Exercise directions: Among the entries below, extract exactly the lines that run from the one with "y = y' ∧ m = m' ∧ d = d'." through the one with "- unfold days_to_ymd", both ends included.

Supplied material:

· · · ·

(* ===== verification/Calendar.v ===== *)
(** * Timestamps (crates/nova-api/src/server.rs, policy_server.rs)

    The RFC 3339 text the services give for a time, computed without a
    calendar library, against the rules of the Gregorian calendar. *)

From stdpp Require Import pretty.
From S2P Require Import Prelude.

(** [{:0w}] of a number. *)
Definition pad0 (w : nat) (z : Z) : string :=
  let s := pretty z in
  String.concat "" (replicate (w - String.length s) "0") +:+ s.

Definition is_leap_year (y : Z) : bool :=
  (y mod 4 =? 0) && negb (y mod 100 =? 0) || (y mod 400 =? 0).

(** The loop over the years, with one step for each 365 days. *)
Fixpoint year_loop (fuel : nat) (y remaining : Z) : option (Z * Z) :=
  match fuel with
  | O => None
  | S fuel =>
      let days_in_year := if is_leap_year y then 366 else 365 in
      if remaining <? days_in_year then Some (y, remaining)
      else year_loop fuel (y + 1) (remaining - days_in_year)
  end.
Definition year_fuel (days : Z) : nat := S (Z.to_nat (days / 365)).

Definition month_days (leap : bool) : list Z :=
  [31; if leap then 29 else 28; 31; 30; 31; 30; 31; 31; 30; 31; 30; 31].

(** The loop over the months; [m] stays 0 if no month is left. *)
Fixpoint month_loop (i : Z) (mds : list Z) (remaining : Z) : Z * Z :=
  match mds with
  | [] => (0, remaining)
  | md :: mds =>
      if remaining <? md then (i + 1, remaining) else month_loop (i + 1) mds (remaining - md)
  end.

Definition days_to_ymd (days : Z) : option (Z * Z * Z) :=
  '(y, remaining) ← year_loop (year_fuel days) 1970 days;
  let '(m, rest) := month_loop 0 (month_days (is_leap_year y)) remaining in
  Some (y, m, rest + 1).

Definition rfc3339 (y m d h mi s : Z) : string :=
  pad0 4 y +:+ "-" +:+ pad0 2 m +:+ "-" +:+ pad0 2 d +:+ "T" +:+
  pad0 2 h +:+ ":" +:+ pad0 2 mi +:+ ":" +:+ pad0 2 s +:+ "Z".

(** [system_time_to_rfc3339], of the whole seconds since the epoch (0 for an
    earlier time), and [format_epoch_secs], its copy in policy_server.rs. *)
Definition system_time_to_rfc3339 (since_epoch : Z) : option string :=
  let secs := Z.max 0 since_epoch in
  let days := secs / 86400 in
  let time_of_day := secs mod 86400 in
  '(y, m, d) ← days_to_ymd days;
  Some (rfc3339 y m d (time_of_day / 3600) (time_of_day mod 3600 / 60) (time_of_day mod 60)).

Definition format_epoch_secs (secs : Z) : option string :=
  let days := secs / 86400 in
  let time_of_day := secs mod 86400 in
  let hours := time_of_day / 3600 in
  let minutes := time_of_day mod 3600 / 60 in
  let seconds := time_of_day mod 60 in
  '(y, remaining) ← year_loop (year_fuel days) 1970 days;
  let '(m, rest) := month_loop 0 (month_days (is_leap_year y)) remaining in
  Some (rfc3339 y m (rest + 1) hours minutes seconds).

(** ** The calendar *)

(** Leap years up to and including [y]; days from 1 January 1970 to 1 January
    of [y]; days of the months before [m]. *)
Definition leaps (y : Z) : Z := y / 4 - y / 100 + y / 400.
Definition days_before_year (y : Z) : Z := 365 * (y - 1970) + leaps (y - 1) - leaps 1969.
Definition days_in_month (y m : Z) : Z :=
  nth (Z.to_nat (m - 1)) (month_days (is_leap_year y)) 0.
Definition days_before_month (y m : Z) : Z :=
  foldr Z.add 0 (take (Z.to_nat (m - 1)) (month_days (is_leap_year y))).

Definition valid_date (y m d : Z) : Prop :=
  1970 ≤ y ∧ 1 ≤ m ≤ 12 ∧ 1 ≤ d ≤ days_in_month y m.
Definition day_number (y m d : Z) : Z :=
  days_before_year y + days_before_month y m + (d - 1).

Definition year_length (y : Z) : Z := if is_leap_year y then 366 else 365.

Lemma days_before_next y : days_before_year (y + 1) = days_before_year y + year_length y.
Proof.
  unfold days_before_year, year_length, is_leap_year, leaps.
  replace (y + 1 - 1) with y by lia.
  destruct (y mod 4 =? 0) eqn:E4, (y mod 100 =? 0) eqn:E100, (y mod 400 =? 0) eqn:E400;
    simpl; to_prop; Z.div_mod_to_equations; lia.
Qed.

Lemma year_length_bounds y : 365 ≤ year_length y ≤ 366.
Proof. unfold year_length. destruct (is_leap_year y); lia. Qed.

Lemma days_before_year_le y k :
  0 ≤ k → days_before_year y + 365 * k ≤ days_before_year (y + k).
Proof.
  intros Hk. pattern k. apply natlike_ind; [|clear k Hk; intros k Hk IH|done].
  { rewrite (Z.add_0_r y). lia. }
  replace (y + Z.succ k) with (y + k + 1) by lia. rewrite days_before_next.
  pose proof (year_length_bounds (y + k)). lia.
Qed.

Lemma year_loop_spec fuel y n :
  0 ≤ n < 365 * Z.of_nat fuel →
  ∃ y' r, year_loop fuel y n = Some (y', r) ∧ y ≤ y' ∧
    days_before_year y' + r = days_before_year y + n ∧ 0 ≤ r < year_length y'.
Proof.
  revert y n. induction fuel as [|fuel IH]; intros y n Hn; [lia|]. simpl.
  fold (year_length y). pose proof (year_length_bounds y).
  destruct (n <? year_length y) eqn:E; to_prop.
  { exists y, n. split_and!; [done|lia..]. }
  destruct (IH (y + 1) (n - year_length y)) as (y' & r & -> & ? & Hr & ?); [lia|].
  exists y', r. split_and!; [done|lia| |lia..]. rewrite Hr, days_before_next. lia.
Qed.

Lemma month_loop_spec i mds r :
  0 ≤ r < foldr Z.add 0 mds → Forall (λ d, 0 ≤ d) mds →
  ∃ k rest, month_loop i mds r = (i + Z.of_nat k + 1, rest) ∧ (k < length mds)%nat ∧
    r = foldr Z.add 0 (take k mds) + rest ∧ 0 ≤ rest < nth k mds 0.
Proof.
  revert i r. induction mds as [|d mds IH]; intros i r Hr Hd; simpl in *; [lia|].
  apply Forall_cons in Hd as [Hd Hds]. destruct (r <? d) eqn:E; to_prop.
  { exists 0%nat, r. split_and!; simpl; [f_equal; lia|lia..]. }
  destruct (IH (i + 1) (r - d)) as (k & rest & -> & ? & Hk & ?); [lia|done|].
  exists (S k), rest. split_and!; simpl; [f_equal; lia|lia..].
Qed.

Lemma month_days_nonneg b : Forall (λ d, 0 ≤ d) (month_days b).
Proof. destruct b; repeat constructor; done. Qed.

Lemma month_days_sum y : foldr Z.add 0 (month_days (is_leap_year y)) = year_length y.
Proof. unfold year_length. by destruct (is_leap_year y). Qed.

Lemma days_to_ymd_spec days :
  0 ≤ days →
  ∃ y m d, days_to_ymd days = Some (y, m, d) ∧ valid_date y m d ∧ day_number y m d = days.
Proof.
  intros Hd. unfold days_to_ymd.
  destruct (year_loop_spec (year_fuel days) 1970 days) as (y & r & -> & Hy & Hn & Hr).
  { unfold year_fuel. pose proof (Z.div_pos days 365). rewrite Nat2Z.inj_succ, Z2Nat.id by lia.
    Z.div_mod_to_equations. lia. }
  rewrite <- month_days_sum in Hr.
  destruct (month_loop_spec 0 _ _ Hr) as (k & rest & Hm & Hk & Hs & Hrest).
  { apply month_days_nonneg. }
  cbn [mbind option_bind]. rewrite Hm. exists y, (Z.of_nat k + 1), (rest + 1).
  change (length _) with 12%nat in Hk.
  split; [done|]. unfold valid_date, day_number, days_in_month, days_before_month.
  replace (Z.of_nat k + 1 - 1) with (Z.of_nat k) by lia. rewrite Nat2Z.id.
  change (days_before_year 1970) with 0 in Hn. lia.
Qed.

(** A date is determined by its day number. *)
Lemma take_sum_le (l : list Z) (k k' : nat) :
  Forall (λ d, 0 ≤ d) l → (k < k')%nat → (k < length l)%nat →
  foldr Z.add 0 (take k l) + nth k l 0 ≤ foldr Z.add 0 (take k' l).
Proof.
  revert k k'. induction l as [|d l IH]; intros [|k] [|k'] Hf ? ?; simpl in *; try lia;
    apply Forall_cons in Hf as [? Hf].
  - assert (0 ≤ foldr Z.add 0 (take k' l)); [|lia].
    clear -Hf. revert l Hf. induction k' as [|k' IHk]; intros [|x l] Hf; simpl; try lia.
    apply Forall_cons in Hf as [? Hf]. specialize (IHk l Hf). lia.
  - specialize (IH k k' Hf). lia.
Qed.

Lemma days_before_month_mono y m m' d :
  1 ≤ m < m' → m ≤ 12 → d ≤ days_in_month y m → days_before_month y m + d ≤ days_before_month y m'.
Proof.
  unfold days_before_month, days_in_month. intros Hm Hm' Hd.
  pose proof (take_sum_le (month_days (is_leap_year y)) (Z.to_nat (m - 1)) (Z.to_nat (m' - 1))
    (month_days_nonneg _)) as Hs. change (length _) with 12%nat in Hs. lia.
Qed.

Lemma valid_day_bounds y m d :
  valid_date y m d → days_before_year y ≤ day_number y m d < days_before_year (y + 1).
Proof.
  intros (Hy & Hm & Hd). rewrite days_before_next, <- month_days_sum. unfold day_number.
  pose proof (days_before_month_mono y m 13 d) as Hn.
  assert (H0 : 0 ≤ days_before_month y m).
  { destruct (decide (m = 1)) as [->|]; [done|].
    pose proof (days_before_month_mono y 1 m 0) as H1. unfold days_before_month in H1 at 1.
    simpl in H1. lapply H1; [|lia]. intros H2. lapply H2; [|lia]. intros H3. lapply H3; [lia|].
    unfold days_in_month. simpl. lia. }
  unfold days_before_month in Hn at 2. change (take (Z.to_nat (13 - 1)) ?l) with l in Hn. lia.
Qed.

Lemma day_number_inj y m d y' m' d' :
  valid_date y m d → valid_date y' m' d' → day_number y m d = day_number y' m' d' →
  y = y' ∧ m = m' ∧ d = d'.
Proof.
  intros Hv Hv' He.
  pose proof (valid_day_bounds _ _ _ Hv) as Hb. pose proof (valid_day_bounds _ _ _ Hv') as Hb'.
  assert (y = y') as <-.
  { destruct (Z.lt_trichotomy y y') as [|[|]]; [|done|].
    - pose proof (days_before_year_le (y + 1) (y' - (y + 1))). replace (y + 1 + _) with y' in * by lia. lia.
    - pose proof (days_before_year_le (y' + 1) (y - (y' + 1))). replace (y' + 1 + _) with y in * by lia. lia. }
  destruct Hv as (_ & Hm & Hd), Hv' as (_ & Hm' & Hd'). unfold day_number in He.
  destruct (Z.lt_trichotomy m m') as [|[<-|]].
  - pose proof (days_before_month_mono y m m' d). lia.
  - split_and!; [done|done|lia].
  - pose proof (days_before_month_mono y m' m d'). lia.
Qed.

(** ** Property *)

(** C19. The services' timestamps are the Gregorian ones: for every time the
    loops end, and the text names the unique valid date and time of day whose
    number of seconds since the epoch is the given one; the two copies of the
    code agree. *)
Theorem rfc3339_correct secs :
  0 ≤ secs →
  ∃ y m d h mi s, valid_date y m d ∧ 0 ≤ h < 24 ∧ 0 ≤ mi < 60 ∧ 0 ≤ s < 60 ∧
    secs = day_number y m d * 86400 + h * 3600 + mi * 60 + s ∧
    system_time_to_rfc3339 secs = Some (rfc3339 y m d h mi s) ∧
    format_epoch_secs secs = system_time_to_rfc3339 secs ∧
    (∀ y' m' d', valid_date y' m' d' → day_number y' m' d' = secs / 86400 →
       (y', m', d') = (y, m, d)).
Proof.
  intros Hs. unfold system_time_to_rfc3339, format_epoch_secs. rewrite Z.max_r by done.
  destruct (days_to_ymd_spec (secs / 86400)) as (y & m & d & Hd & Hv & Hn); [by apply Z.div_pos|].
  exists y, m, d, (secs mod 86400 / 3600), (secs mod 86400 mod 3600 / 60), (secs mod 86400 mod 60).
  rewrite Hn, Hd. split_and!; try done; try (Z.div_mod_to_equations; lia).
  - unfold days_to_ymd in Hd. destruct (year_loop _ _ _) as [[y1 r1]|]; [|done]. cbn [mbind option_bind] in Hd |- *.
    destruct (month_loop _ _ _) as [m1 rest]. by simplify_eq.
  - intros y' m' d' Hv' Hn'. destruct (day_number_inj y' m' d' y m d) as (-> & -> & ->); congruence.
Qed.

Lemma rfc3339_correct_witness :
  system_time_to_rfc3339 1709210096 = Some "2024-02-29T12:34:56Z" ∧
  ∃ y m d h mi s, valid_date y m d ∧
    system_time_to_rfc3339 1709210096 = Some (rfc3339 y m d h mi s).
Proof.
  split; [vm_compute; reflexivity|].
  destruct (rfc3339_correct 1709210096) as (y & m & d & h & mi & s & Hv & _ & _ & _ & _ & He & _); [done|].
  exists y, m, d, h, mi, s. split; [exact Hv|exact He].
Defined.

· · · ·

Result:
  y = y' ∧ m = m' ∧ d = d'.
Proof.
  intros Hv Hv' He.
  pose proof (valid_day_bounds _ _ _ Hv) as Hb. pose proof (valid_day_bounds _ _ _ Hv') as Hb'.
  assert (y = y') as <-.
  { destruct (Z.lt_trichotomy y y') as [|[|]]; [|done|].
    - pose proof (days_before_year_le (y + 1) (y' - (y + 1))). replace (y + 1 + _) with y' in * by lia. lia.
    - pose proof (days_before_year_le (y' + 1) (y - (y' + 1))). replace (y' + 1 + _) with y in * by lia. lia. }
  destruct Hv as (_ & Hm & Hd), Hv' as (_ & Hm' & Hd'). unfold day_number in He.
  destruct (Z.lt_trichotomy m m') as [|[<-|]].
  - pose proof (days_before_month_mono y m m' d). lia.
  - split_and!; [done|done|lia].
  - pose proof (days_before_month_mono y m' m d'). lia.
Qed.

(** ** Property *)

(** C19. The services' timestamps are the Gregorian ones: for every time the
    loops end, and the text names the unique valid date and time of day whose
    number of seconds since the epoch is the given one; the two copies of the
    code agree. *)
Theorem rfc3339_correct secs :
  0 ≤ secs →
  ∃ y m d h mi s, valid_date y m d ∧ 0 ≤ h < 24 ∧ 0 ≤ mi < 60 ∧ 0 ≤ s < 60 ∧
    secs = day_number y m d * 86400 + h * 3600 + mi * 60 + s ∧
    system_time_to_rfc3339 secs = Some (rfc3339 y m d h mi s) ∧
    format_epoch_secs secs = system_time_to_rfc3339 secs ∧
    (∀ y' m' d', valid_date y' m' d' → day_number y' m' d' = secs / 86400 →
       (y', m', d') = (y, m, d)).
Proof.
  intros Hs. unfold system_time_to_rfc3339, format_epoch_secs. rewrite Z.max_r by done.
  destruct (days_to_ymd_spec (secs / 86400)) as (y & m & d & Hd & Hv & Hn); [by apply Z.div_pos|].
  exists y, m, d, (secs mod 86400 / 3600), (secs mod 86400 mod 3600 / 60), (secs mod 86400 mod 60).
  rewrite Hn, Hd. split_and!; try done; try (Z.div_mod_to_equations; lia).
  - unfold days_to_ymd in Hd. destruct (year_loop _ _ _) as [[y1 r1]|]; [|done]. cbn [mbind option_bind] in Hd |- *.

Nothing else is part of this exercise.